The situation is as follows: gaunt, starving, sick multi-year POWs (including Zamperini) were required to lug backpacks full of coal, from a barge, up to a train - for transport to a steel mill. One cubic foot of coal (1 x 1 x 1) weighs a surprising 60 pounds.

How many of these cubic feet do you think these emaciated, dying prisoners could haul in one trip? One? Two? I'd say it's probably one (which would be a 60-pound backpack). There are human limits of strength and endurance, especially after being starved and weighing probably less than 125 pounds per man.

Further down the page, Hillenbrand says (from a POW's diary as her source) that a typical basket-bearer (the basket being essentially "the backpack") would haul *4 tons* of coal over the course of a day. That's 8,000 pounds each.

Divide 8,000 by 60, and you get 133.33. That's how many trips, lugging a 60-pound backpack, each POW would have to carry each day for that diary entry to be true.
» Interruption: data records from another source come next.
Record ConnectionManagerConfig := {
  cm_exponent_base : Z;
  cm_min_delay : Z;
  cm_max_delay : option Z;
  cm_number_of_retries : Z;
  cm_response_timeout : option Z;
  cm_connection_timeout : option Z;
  cm_push_sender : bool;
  cm_resubscribe_automatically : bool;
  cm_cache_config : option CacheConfig;
  cm_pipeline_buffer_size : option Z;
  cm_concurrency_limit : option Z;
  cm_write_backpressure_boundary : option Z;
  cm_credentials_provider : bool
}.
Definition ConnectionManagerConfig_default : ConnectionManagerConfig :=
  {| cm_exponent_base := DEFAULT_CONNECTION_RETRY_EXPONENT_BASE;
     cm_min_delay := DEFAULT_CONNECTION_RETRY_MIN_DELAY; cm_max_delay := None;
     cm_number_of_retries := DEFAULT_NUMBER_OF_CONNECTION_RETRIES;
     cm_response_timeout := DEFAULT_RESPONSE_TIMEOUT;
     cm_connection_timeout := DEFAULT_CONNECTION_TIMEOUT; cm_push_sender := false;
     cm_resubscribe_automatically := false; cm_cache_config := None;
     cm_pipeline_buffer_size := None; cm_concurrency_limit := None;
     cm_write_backpressure_boundary := None; cm_credentials_provider := false |}.
Definition cm_set_min_delay (o : ConnectionManagerConfig) (d : Z) : ConnectionManagerConfig :=
  {| cm_exponent_base := cm_exponent_base o; cm_min_delay := d;
     cm_max_delay := cm_max_delay o; cm_number_of_retries := cm_number_of_retries o;
     cm_response_timeout := cm_response_timeout o;
     cm_connection_timeout := cm_connection_timeout o; cm_push_sender := cm_push_sender o;
     cm_resubscribe_automatically := cm_resubscribe_automatically o;
     cm_cache_config := cm_cache_config o;
     cm_pipeline_buffer_size := cm_pipeline_buffer_size o;
     cm_concurrency_limit := cm_concurrency_limit o;
     cm_write_backpressure_boundary := cm_write_backpressure_boundary o;
     cm_credentials_provider := cm_credentials_provider o |}.
Definition cm_set_max_delay (o : ConnectionManagerConfig) (d : Z) : ConnectionManagerConfig :=
  {| cm_exponent_base := cm_exponent_base o; cm_min_delay := cm_min_delay o;
     cm_max_delay := Some d; cm_number_of_retries := cm_number_of_retries o;
     cm_response_timeout := cm_response_timeout o;
     cm_connection_timeout := cm_connection_timeout o; cm_push_sender := cm_push_sender o;
     cm_resubscribe_automatically := cm_resubscribe_automatically o;
     cm_cache_config := cm_cache_config o;
     cm_pipeline_buffer_size := cm_pipeline_buffer_size o;
     cm_concurrency_limit := cm_concurrency_limit o;
     cm_write_backpressure_boundary := cm_write_backpressure_boundary o;
     cm_credentials_provider := cm_credentials_provider o |}.
Definition cm_set_exponent_base (o : ConnectionManagerConfig) (b : Z) : ConnectionManagerConfig :=
  {| cm_exponent_base := b; cm_min_delay := cm_min_delay o; cm_max_delay := cm_max_delay o;
     cm_number_of_retries := cm_number_of_retries o;
     cm_response_timeout := cm_response_timeout o;
     cm_connection_timeout := cm_connection_timeout o; cm_push_sender := cm_push_sender o;
     cm_resubscribe_automatically := cm_resubscribe_automatically o;
     cm_cache_config := cm_cache_config o;
     cm_pipeline_buffer_size := cm_pipeline_buffer_size o;
     cm_concurrency_limit := cm_concurrency_limit o;
     cm_write_backpressure_boundary := cm_write_backpressure_boundary o;
     cm_credentials_provider := cm_credentials_provider o |}.
Definition cm_set_number_of_retries (o : ConnectionManagerConfig) (n : Z) : ConnectionManagerConfig :=
  {| cm_exponent_base := cm_exponent_base o; cm_min_delay := cm_min_delay o;
     cm_max_delay := cm_max_delay o; cm_number_of_retries := n;
     cm_response_timeout := cm_response_timeout o;
     cm_connection_timeout := cm_connection_timeout o; cm_push_sender := cm_push_sender o;
     cm_resubscribe_automatically := cm_resubscribe_automatically o;
     cm_cache_config := cm_cache_config o;
     cm_pipeline_buffer_size := cm_pipeline_buffer_size o;
     cm_concurrency_limit := cm_concurrency_limit o;
     cm_write_backpressure_boundary := cm_write_backpressure_boundary o;
     cm_credentials_provider := cm_credentials_provider o |}.
Definition cm_set_response_timeout (o : ConnectionManagerConfig) (d : option Z) : ConnectionManagerConfig :=
  {| cm_exponent_base := cm_exponent_base o; cm_min_delay := cm_min_delay o;
     cm_max_delay := cm_max_delay o; cm_number_of_retries := cm_number_of_retries o;
     cm_response_timeout := d; cm_connection_timeout := cm_connection_timeout o;
     cm_push_sender := cm_push_sender o;
     cm_resubscribe_automatically := cm_resubscribe_automatically o;
     cm_cache_config := cm_cache_config o;
     cm_pipeline_buffer_size := cm_pipeline_buffer_size o;
     cm_concurrency_limit := cm_concurrency_limit o;
     cm_write_backpressure_boundary := cm_write_backpressure_boundary o;
     cm_credentials_provider := cm_credentials_provider o |}.
Definition cm_set_connection_timeout (o : ConnectionManagerConfig) (d : option Z) : ConnectionManagerConfig :=
  {| cm_exponent_base := cm_exponent_base o; cm_min_delay := cm_min_delay o;
     cm_max_delay := cm_max_delay o; cm_number_of_retries := cm_number_of_retries o;
     cm_response_timeout := cm_response_timeout o; cm_connection_timeout := d;
     cm_push_sender := cm_push_sender o;
     cm_resubscribe_automatically := cm_resubscribe_automatically o;
     cm_cache_config := cm_cache_config o;
     cm_pipeline_buffer_size := cm_pipeline_buffer_size o;
     cm_concurrency_limit := cm_concurrency_limit o;
     cm_write_backpressure_boundary := cm_write_backpressure_boundary o;
     cm_credentials_provider := cm_credentials_provider o |}.
Definition cm_set_push_sender (o : ConnectionManagerConfig) : ConnectionManagerConfig :=
  {| cm_exponent_base := cm_exponent_base o; cm_min_delay := cm_min_delay o;
     cm_max_delay := cm_max_delay o; cm_number_of_retries := cm_number_of_retries o;
     cm_response_timeout := cm_response_timeout o;
     cm_connection_timeout := cm_connection_timeout o; cm_push_sender := true;
     cm_resubscribe_automatically := cm_resubscribe_automatically o;
     cm_cache_config := cm_cache_config o;
     cm_pipeline_buffer_size := cm_pipeline_buffer_size o;
     cm_concurrency_limit := cm_concurrency_limit o;
     cm_write_backpressure_boundary := cm_write_backpressure_boundary o;
     cm_credentials_provider := cm_credentials_provider o |}.
Definition cm_set_automatic_resubscription (o : ConnectionManagerConfig) : ConnectionManagerConfig :=
  {| cm_exponent_base := cm_exponent_base o; cm_min_delay := cm_min_delay o;
     cm_max_delay := cm_max_delay o; cm_number_of_retries := cm_number_of_retries o;
     cm_response_timeout := cm_response_timeout o;
     cm_connection_timeout := cm_connection_timeout o; cm_push_sender := cm_push_sender o;
     cm_resubscribe_automatically := true; cm_cache_config := cm_cache_config o;
     cm_pipeline_buffer_size := cm_pipeline_buffer_size o;
     cm_concurrency_limit := cm_concurrency_limit o;
     cm_write_backpressure_boundary := cm_write_backpressure_boundary o;
     cm_credentials_provider := cm_credentials_provider o |}.
Definition cm_set_cache_config (o : ConnectionManagerConfig) (c : CacheConfig) : ConnectionManagerConfig :=
  {| cm_exponent_base := cm_exponent_base o; cm_min_delay := cm_min_delay o;
     cm_max_delay := cm_max_delay o; cm_number_of_retries := cm_number_of_retries o;
     cm_response_timeout := cm_response_timeout o;
     cm_connection_timeout := cm_connection_timeout o; cm_push_sender := cm_push_sender o;
     cm_resubscribe_automatically := cm_resubscribe_automatically o;
     cm_cache_config := Some c; cm_pipeline_buffer_size := cm_pipeline_buffer_size o;
     cm_concurrency_limit := cm_concurrency_limit o;
     cm_write_backpressure_boundary := cm_write_backpressure_boundary o;
     cm_credentials_provider := cm_credentials_provider o |}.
Definition cm_set_pipeline_buffer_size (o : ConnectionManagerConfig) (n : Z) : ConnectionManagerConfig :=
  {| cm_exponent_base := cm_exponent_base o; cm_min_delay := cm_min_delay o;
     cm_max_delay := cm_max_delay o; cm_number_of_retries := cm_number_of_retries o;
     cm_response_timeout := cm_response_timeout o;
     cm_connection_timeout := cm_connection_timeout o; cm_push_sender := cm_push_sender o;
     cm_resubscribe_automatically := cm_resubscribe_automatically o;
     cm_cache_config := cm_cache_config o; cm_pipeline_buffer_size := Some n;
     cm_concurrency_limit := cm_concurrency_limit o;
     cm_write_backpressure_boundary := cm_write_backpressure_boundary o;
     cm_credentials_provider := cm_credentials_provider o |}.
Definition cm_set_concurrency_limit (o : ConnectionManagerConfig) (n : Z) : ConnectionManagerConfig :=
  {| cm_exponent_base := cm_exponent_base o; cm_min_delay := cm_min_delay o;
     cm_max_delay := cm_max_delay o; cm_number_of_retries := cm_number_of_retries o;
     cm_response_timeout := cm_response_timeout o;
     cm_connection_timeout := cm_connection_timeout o; cm_push_sender := cm_push_sender o;
     cm_resubscribe_automatically := cm_resubscribe_automatically o;
     cm_cache_config := cm_cache_config o;
     cm_pipeline_buffer_size := cm_pipeline_buffer_size o; cm_concurrency_limit := Some n;
     cm_write_backpressure_boundary := cm_write_backpressure_boundary o;
     cm_credentials_provider := cm_credentials_provider o |}.
Definition cm_set_write_backpressure_boundary (o : ConnectionManagerConfig) (n : Z) : ConnectionManagerConfig :=
  {| cm_exponent_base := cm_exponent_base o; cm_min_delay := cm_min_delay o;
     cm_max_delay := cm_max_delay o; cm_number_of_retries := cm_number_of_retries o;
     cm_response_timeout := cm_response_timeout o;
     cm_connection_timeout := cm_connection_timeout o; cm_push_sender := cm_push_sender o;
     cm_resubscribe_automatically := cm_resubscribe_automatically o;
     cm_cache_config := cm_cache_config o;
     cm_pipeline_buffer_size := cm_pipeline_buffer_size o;
     cm_concurrency_limit := cm_concurrency_limit o; cm_write_backpressure_boundary := Some n;
     cm_credentials_provider := cm_credentials_provider o |}.
Definition cm_set_credentials_provider (o : ConnectionManagerConfig) : ConnectionManagerConfig :=
  {| cm_exponent_base := cm_exponent_base o; cm_min_delay := cm_min_delay o;
     cm_max_delay := cm_max_delay o; cm_number_of_retries := cm_number_of_retries o;
     cm_response_timeout := cm_response_timeout o;
     cm_connection_timeout := cm_connection_timeout o; cm_push_sender := cm_push_sender o;
     cm_resubscribe_automatically := cm_resubscribe_automatically o;
     cm_cache_config := cm_cache_config o;
     cm_pipeline_buffer_size := cm_pipeline_buffer_size o;
     cm_concurrency_limit := cm_concurrency_limit o;
     cm_write_backpressure_boundary := cm_write_backpressure_boundary o;
     cm_credentials_provider := true |}.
I assume walking from a barge to a train would involve maybe 50 yards (that's a random guess), almost surely uphill (rivers are at the lowest geographical point), followed by a walk up a narrow ramp onto the train.
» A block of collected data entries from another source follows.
(* ===== verification/Clients.v ===== *)
(** * What runs on top of a connection

    The scan iterators of [cmd.rs], the scripts of [script.rs] and the
    transactions of [connection.rs].  All of them are written against
    [ConnectionLike], and so are their theorems; what they need of the server
    behind the connection is stated as a hypothesis on its replies. *)

From S2P Require Import Prelude Text Float64 Combine Errors Types Parser Codec Cmd Convert Pipeline.
From S2P Require Import Slots Routing Caching Effects ConnInfo.
Local Open Scope Z_scope.

(** ** Iterators *)

Record CheckedIter (T : Type) := { batch : list (result ParsingError T); iter_cmd : Cmd }.
Arguments batch {T} _.
Arguments iter_cmd {T} _.

(** The reply of a scan: the next cursor and the values. *)
Definition frv_page : FromRedisValue (Z * list Value) := frv_tuple2 (frv_int u64_ty) (frv_vec frv_value).

Definition set_cursor_and_get_batch {T} (F : FromRedisValue T) (c : Cmd) (value : Value)
    : result RedisError (CheckedIter T) :=
  '(cursor, values) ←
    (if looks_like_cursor value then into_redis_error (from_redis_value frv_page value)
     else values ← into_redis_error (from_redis_value (frv_vec frv_value) value); Ok (0, values));
  Ok {| batch := from_each_redis_values F values; iter_cmd := with_cursor c (Some cursor) |}.

Section iter.
Context {St : Type} `{ConnectionLike St} {T : Type} (F : FromRedisValue T).

(** [Cmd::iter] *)
Definition Cmd_iter (c : Cmd) : action St (CheckedIter T) :=
  rv ← req_command c;
  lift (set_cursor_and_get_batch F c rv).
(* ===== verification/AsyncIter.v ===== *)
(** * Asynchronous iterators

    [AsyncIter] of [cmd.rs]: the stream around the loop of [Clients.iter_next], which
    keeps the iterator while it is idle and a future that owns the iterator while a
    request is under way.  A poll finds the future ready or not; the request of a
    future that is ready has been made. *)

From S2P Require Import Prelude Text Float64 Combine Errors Types Parser Codec Cmd Convert Pipeline.
From S2P Require Import Slots Routing Caching Effects ConnInfo Clients.

Inductive Poll (A : Type) := Ready (a : A) | Pending.
Arguments Ready {A} a.
Arguments Pending {A}.

(** The future is represented by the iterator that it owns. *)
Inductive IterOrFuture (T : Type) := Iter (it : CheckedIter T) | Future (it : CheckedIter T) | Empty.
Arguments Iter {T} it.
Arguments Future {T} it.
Arguments Empty {T}.

Section polling.
Context {St : Type} `{ConnectionLike St} {T : Type} (F : FromRedisValue T) (fuel : nat).

(** [Cmd::iter_async]. *)
Definition iter_async (c : Cmd) : action St (IterOrFuture T) :=
  rv ← req_command c;
  it ← lift (set_cursor_and_get_batch F c rv);
  mret (Iter it).

(** Polling the future: [AsyncIterInner::next_item] when it is ready. *)
Definition poll_future (ready : bool) (it : CheckedIter T)
    : action St (Poll (option (result RedisError T)) * IterOrFuture T) :=
  if ready then '(value, it) ← iter_next F fuel it; mret (Ready value, Iter it)
  else mret (Pending, Future it).

(** [poll_next]: an idle iterator becomes a future, which is polled at once;
    [Empty] is only there while this runs. *)
Definition poll_next (ready : bool) (inner : IterOrFuture T)
    : action St (Poll (option (result RedisError T)) * IterOrFuture T) :=
  match inner with
  | Iter it => poll_future ready it
  | Future it => poll_future ready it
  | Empty => panic
  end.

(** Polls in sequence, each with whether the future is ready, and the values that
    became ready. *)
Fixpoint polls (schedule : list bool) (inner : IterOrFuture T)
    : action St (list (option (result RedisError T)) * IterOrFuture T) :=
  match schedule with
  | [] => mret ([], inner)
  | ready :: schedule =>
      '(p, inner) ← poll_next ready inner;
      '(rest, inner) ← polls schedule inner;
      mret (match p with Ready v => v :: rest | Pending => rest end, inner)
  end.

(** As many calls of [next] as polls that found the future ready. *)
Fixpoint nexts (n : nat) (it : CheckedIter T)
    : action St (list (option (result RedisError T)) * CheckedIter T) :=
  match n with
  | O => mret ([], it)
  | S n =>
      '(v, it) ← iter_next F fuel it;
      '(rest, it) ← nexts n it;
      mret (v :: rest, it)
  end.

Definition iterator_of (inner : IterOrFuture T) : option (CheckedIter T) :=
  match inner with Iter it | Future it => Some it | Empty => None end.
Definition ready_count (schedule : list bool) : nat := length (filter (fun b => b = true) schedule).

(** Whenever the stream is polled and however often its futures are not ready, it gives
    the values of the synchronous iterator in the same order, on the same requests, and
    the place-holder that would panic is never met. *)
Theorem polling_is_iteration schedule inner it s : iterator_of inner = Some it ->
  (x ← polls schedule inner; mret (x.1, iterator_of x.2)) s =
  (x ← nexts (ready_count schedule) it; mret (x.1, Some x.2)) s.
Proof.
  revert inner it s. induction schedule as [|ready schedule IH]; intros inner it s Hi;
    [unfold mbind, action_bind, mret, action_ret; simpl; by rewrite Hi|].
  assert (poll_next ready inner s = poll_future ready it s) as Hp by (destruct inner; by simplify_eq/=).
  unfold ready_count in *. cbn [polls]. rewrite filter_cons. unfold poll_future in Hp.
  destruct ready; case_decide; try done; cbn [length nexts].
  - unfold mbind, action_bind, mret, action_ret in *. rewrite Hp. destruct (iter_next F fuel it s) as [[[v it']|e] s'| |]; try done.
    simpl. specialize (IH (Iter it') it' s' eq_refl).
    destruct (polls schedule (Iter it') s') as [[[rest inner']|e] s''| |],
      (nexts _ it' s') as [[[rest' it'']|e'] s3| |]; simpl in *; congruence.
  - unfold mbind, action_bind, mret, action_ret in *. rewrite Hp. simpl. specialize (IH (Future it) it s eq_refl).
    rewrite <- IH. by destruct (polls schedule (Future it) s) as [[[rest inner']|e] s''| |].
Qed.
End polling.

#[local] Existing Instance paging_server.
(** The second page is empty; three polls find the stream not ready. *)
Lemma polling_is_iteration_witness :
  (x ← polls (frv_int i64_ty) 2 [false; true; false; false; true] (Iter {| batch := [Ok 1%Z]; iter_cmd := sscan (Some 17%Z) |});
   mret (x.1, iterator_of x.2)) () =
  (x ← nexts (frv_int i64_ty) 2 2 {| batch := [Ok 1%Z]; iter_cmd := sscan (Some 17%Z) |}; mret (x.1, Some x.2)) ().
Proof.
  exact (polling_is_iteration (frv_int i64_ty) 2 [false; true; false; false; true]
    (Iter {| batch := [Ok 1%Z]; iter_cmd := sscan (Some 17%Z) |}) _ () eq_refl).
Defined.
Assuming 10 minutes per haul, that would be 1,333.33 minutes, or over 22 hours of non-stop hauling with a 60-pound backpack, walking uphill.

After the years of starvation, malnutrition, abuse, beatings, and disease these poor men were forced to endure, do you really think they could make 133.33 trips per day carrying 60 pounds on their back, given the shape they were in?

There's something wrong here, and I suspect it was simply a matter of the POW's diary innocently overstating how many tons of coal they carried per day which is certainly understandable. It's just that this book is *so* thoroughly researched, edited, and documented, that it's almost surprising someone didn't do a basic math check.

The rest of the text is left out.